TRIBUNJOGJA.COM, YOGYA - Prasasti Tlu Ron (temuan 2015) di Candi Kedulan pada intinya menceritakan perintah pembangunan kembali bendung untuk keperluan irigasi dan pemeliharaan Parhyangan Haji.
Yang dimaksud Parhyangan Haji tak lain Candi Kedulan saat ini yang berlokasi di Desa Tlu Ron pada masa kuno Mataram. Prasasti Tlu Ron berangka tahun 822 Saka atau 900 Masehi, dikeluarkan Sri Maharaja Rakai Watukura Dyah Balitung (898-911 M).
Baca: Wow! Inilah Pancuran Tempat Raja Balitung Mandi di Timur Candi Kedulan
Berdasar kajian dan pembacaan epigraf UGM, Tjahjono Prasodjo MA, tertulis antara lain demikian di bagian awal prasasti Tlu Ron. "...tatkala ni dawuhan wuatan ni sawah i tlu ron sanka in lua i panangaran suprayukta phala wainya i lmah sambandha...".

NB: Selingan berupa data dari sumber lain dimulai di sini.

Lemma json_writes_functional (decode : string -> option (Z * Z)) (draws : nat -> Z * Z)
    (first : nat) (files : list (string * string * string))
    (key : string) (doc1 doc2 : Generate.coco) :
  NoDup (map (fun file : string * string * string => fst (fst file)) files) ->
  (forall name1 c1 s1 name2 c2 s2,
     (name1, c1, s1) ∈ files -> (name2, c2, s2) ∈ files ->
     splitext_root name1 = splitext_root name2 -> name1 = name2) ->
  (key, doc1) ∈ Spec.json_writes decode draws first files ->
  (key, doc2) ∈ Spec.json_writes decode draws first files ->
  doc1 = doc2.
Proof.
  revert first. induction files as [|[[name content] s] files IH];
    intros first Hdup Hinj H1 H2.
  - now apply elem_of_nil in H1.
  - change (map (fun file : string * string * string => fst (fst file))
                ((name, content, s) :: files))
      with (name :: map (fun file : string * string * string => fst (fst file)) files)
      in Hdup.
    apply NoDup_cons in Hdup as [Hname Hdup].
    assert (forall doc, (key, doc) ∈ Spec.json_writes decode draws (S (S first)) files ->
                        key <> splitext_root name +:+ ".json") as Hother.
    { intros doc Hin Hkey.
      destruct (json_writes_key _ _ _ _ _ _ Hin) as (name' & c' & s' & _ & Hin' & Hkey' & _).
      rewrite Hkey in Hkey'. apply str_app_inv_tail in Hkey'.
      assert (name = name') as <-.
      { apply (Hinj name content s name' c' s'); [now left | now right | exact Hkey']. }
      apply Hname. apply list_elem_of_fmap. now exists (name, c', s'). }
    cbn [Spec.json_writes] in H1, H2.
    apply elem_of_cons in H1 as [[= Hk1 ->]|H1], H2 as [[= Hk2 ->]|H2].
    + reflexivity.
    + now destruct (Hother _ H2).
    + now destruct (Hother _ H1).
    + apply (IH (S (S first))); try assumption.
      intros n1 c1 s1 n2 c2 s2 Hn1 Hn2. apply (Hinj n1 c1 s1 n2 c2 s2); now right.
Qed.

(** X17. A run of the generator, the random numbers drawn being of 7
    digits and the listing of [images/] giving each file name once,
    without a slash. The run does not raise. For every PNG file of the
    listing (not a dot file) whose last row in the tables, taken in the
    order train, val, test, has a box string, it leaves [<root>.json],
    holding one image entry for the file and one annotation for each box
    parsed from that string, under two ids of 10 digits. Every other
    file is as it was: an image without such a row gets no JSON file. *)
Theorem generator_writes_json (decode : string -> option (Z * Z)) (draws : nat -> Z * Z)
    (train val test : list (string * option string))
    (listing : list (string * string)) (json : gmap string Generate.coco) :
  (forall i, 1000000 <= fst (draws i) <= 9999999) ->
  NoDup (map fst listing) ->
  (forall file, file ∈ listing -> "/"%char ∉ chars (fst file)) ->
  exists st,
    Generate.main decode draws train val test listing json = Ok st
    /\ (forall name content s,
          (name, content) ∈ Generate.glob_png listing ->
          dict_get name (rev (train ++ val ++ test)) = Some (Some s) ->
          exists boxes image_id annotation_id,
            Generate.parse_boxes_string (Some s) = Ok boxes
            /\ 1000000000 <= image_id <= 9999999999
            /\ 1000000000 <= annotation_id <= 9999999999
            /\ Generate.json_files st !! (splitext_root name +:+ ".json")
               = Some (Generate.create_coco_annotation decode content name boxes
                         image_id annotation_id))
    /\ (forall key,
          (forall name content s,
             (name, content) ∈ Generate.glob_png listing ->
             dict_get name (rev (train ++ val ++ test)) = Some (Some s) ->
             key <> splitext_root name +:+ ".json") ->
          Generate.json_files st !! key = json !! key).
Proof.
  intros Hdraws Hdup Hslash. unfold Generate.main. cbv zeta.
  change (dict_update
            (dict_update (dict_update [] (Generate.read_csv_data train))
                         (Generate.read_csv_data val))
            (Generate.read_csv_data test))
    with (Spec.all_data train val test).
  rewrite process_files_spec by exact Hdraws.
  cbn [Generate.json_files Generate.drawn].
  set (files := Spec.annotated (Spec.all_data train val test) (Generate.glob_png listing)).
  eexists. split; [reflexivity|]. cbn [Generate.json_files].
  assert (forall name content, (name, content) ∈ Generate.glob_png listing ->
            exists root, name = root +:+ ".png" /\ splitext_root name = root) as Hroot.
  { intros name content Hin. unfold Generate.glob_png in Hin.
    apply list_elem_of_In, List.filter_In in Hin as [Hin Hpng]. cbn [fst] in Hpng.
    apply andb_prop in Hpng as [Hpng Hdot]. apply negb_true_iff in Hdot.
    apply list_elem_of_In in Hin. apply Hslash in Hin. cbn [fst] in Hin.
    destruct (png_name_root name Hin Hpng Hdot) as (root & Hname & Hsplit & _).
    now exists root. }
  split.
  - intros name content s Hin Hget. rewrite <- all_data_get in Hget.
    assert ((name, content, s) ∈ files) as Hfile by now apply elem_of_annotated.
    destruct (json_writes_in decode draws 0 files name content s Hfile) as [first Hwrite].
    exists (Spec.generate_boxes s), (Spec.unique_id (draws first)),
      (Spec.unique_id (draws (S first))).
    split; [apply generate_parse_boxes_string_spec|].
    split; [apply (unique_id_bounds draws first Hdraws)|].
    split; [apply (unique_id_bounds draws (S first) Hdraws)|].
    apply lookup_written; [exact Hwrite|].
    intros doc Hdoc.
    apply (json_writes_functional decode draws 0 files
             (splitext_root name +:+ ".json")); try assumption.
    + apply annotated_names, glob_png_names, Hdup.
    + intros n1 c1 s1 n2 c2 s2 Hn1 Hn2 Heq.
      apply elem_of_annotated in Hn1 as [Hn1 _], Hn2 as [Hn2 _].
      destruct (Hroot _ _ Hn1) as (r1 & -> & Hr1), (Hroot _ _ Hn2) as (r2 & -> & Hr2).
      congruence.
  - intros key Hkey. rewrite lookup_write_files.
    destruct (fold_left Spec.write_file (Spec.json_writes decode draws 0 files) ∅ !! key)
      as [doc|] eqn:Hlook; [|reflexivity].
    apply lookup_write_files_Some in Hlook as [Hlook|Hlook];
      [|now rewrite lookup_empty in Hlook].
    destruct (json_writes_key _ _ _ _ _ _ Hlook) as (name & content & s & _ & Hin & Hk & _).
    apply elem_of_annotated in Hin as [Hin Hget]. rewrite all_data_get in Hget.
    now destruct (Hkey name content s Hin Hget).
Qed.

Terjemahannya, "saat raja membuat dam (dawuhan) untuk sawah milik bhatara di Tlu Ron. Saat itulah bendung hasil buatan untuk sawah bhatara di Tlu Ron yang karenanya akan sangat bermanfaat bagi tanah milik bhatara.
Baca: Misteri Prasasti ke-3 Candi Kedulan Akhirnya Terkuak
Jadi dalam prasasti ini terungkap, Raja Dyah Balitung memerintahkan pembangunan bendung setelah melihat candi suci di Tlu Ron tak terpelihara. Demikian pula pancuran yang pernah dipakainya mandi, juga telantar.
Bendung itu nantinya diharapkan meningkatkan kualitas sawah di sekitar, dan hasilnya bisa dipakai memuliakan bangunan suci di Tlu Ron. Sekitar 31 tahun sebelumnya, pendahulu Dyah Balitung, yaitu Sri Maharaja Rakai Kayuwangi Dyah Lokapala sudah membuat bendung serupa.
Baca: Menguak Jejak Gempa Dahsyat dan Amukan Merapi di Candi Kedulan Ratusan Tahun Silam
Peristiwa itu tercatat dalam Prasasti Sumundul dan Panangaran yang ditemukan juga di situs Candi Kedulan. Kedua prasasti itu bertarikh 791 Saka (869 M) ditemukan saat penggalian situs Candi Kedulan yang terpendam sekitar 7 meter dari permukaan tanah.
Mungkin sesudah 31 tahun, bendung yang dibangun Rakai Kayuwangi rusak beberapa kali karena peristiwa alam, sehingga saat Raja Balitung berkunjung ke Tlu Ron tiga dekade kemudian, candi itu tidak terawat dan lahan pertanian di sekitar tidak produktif.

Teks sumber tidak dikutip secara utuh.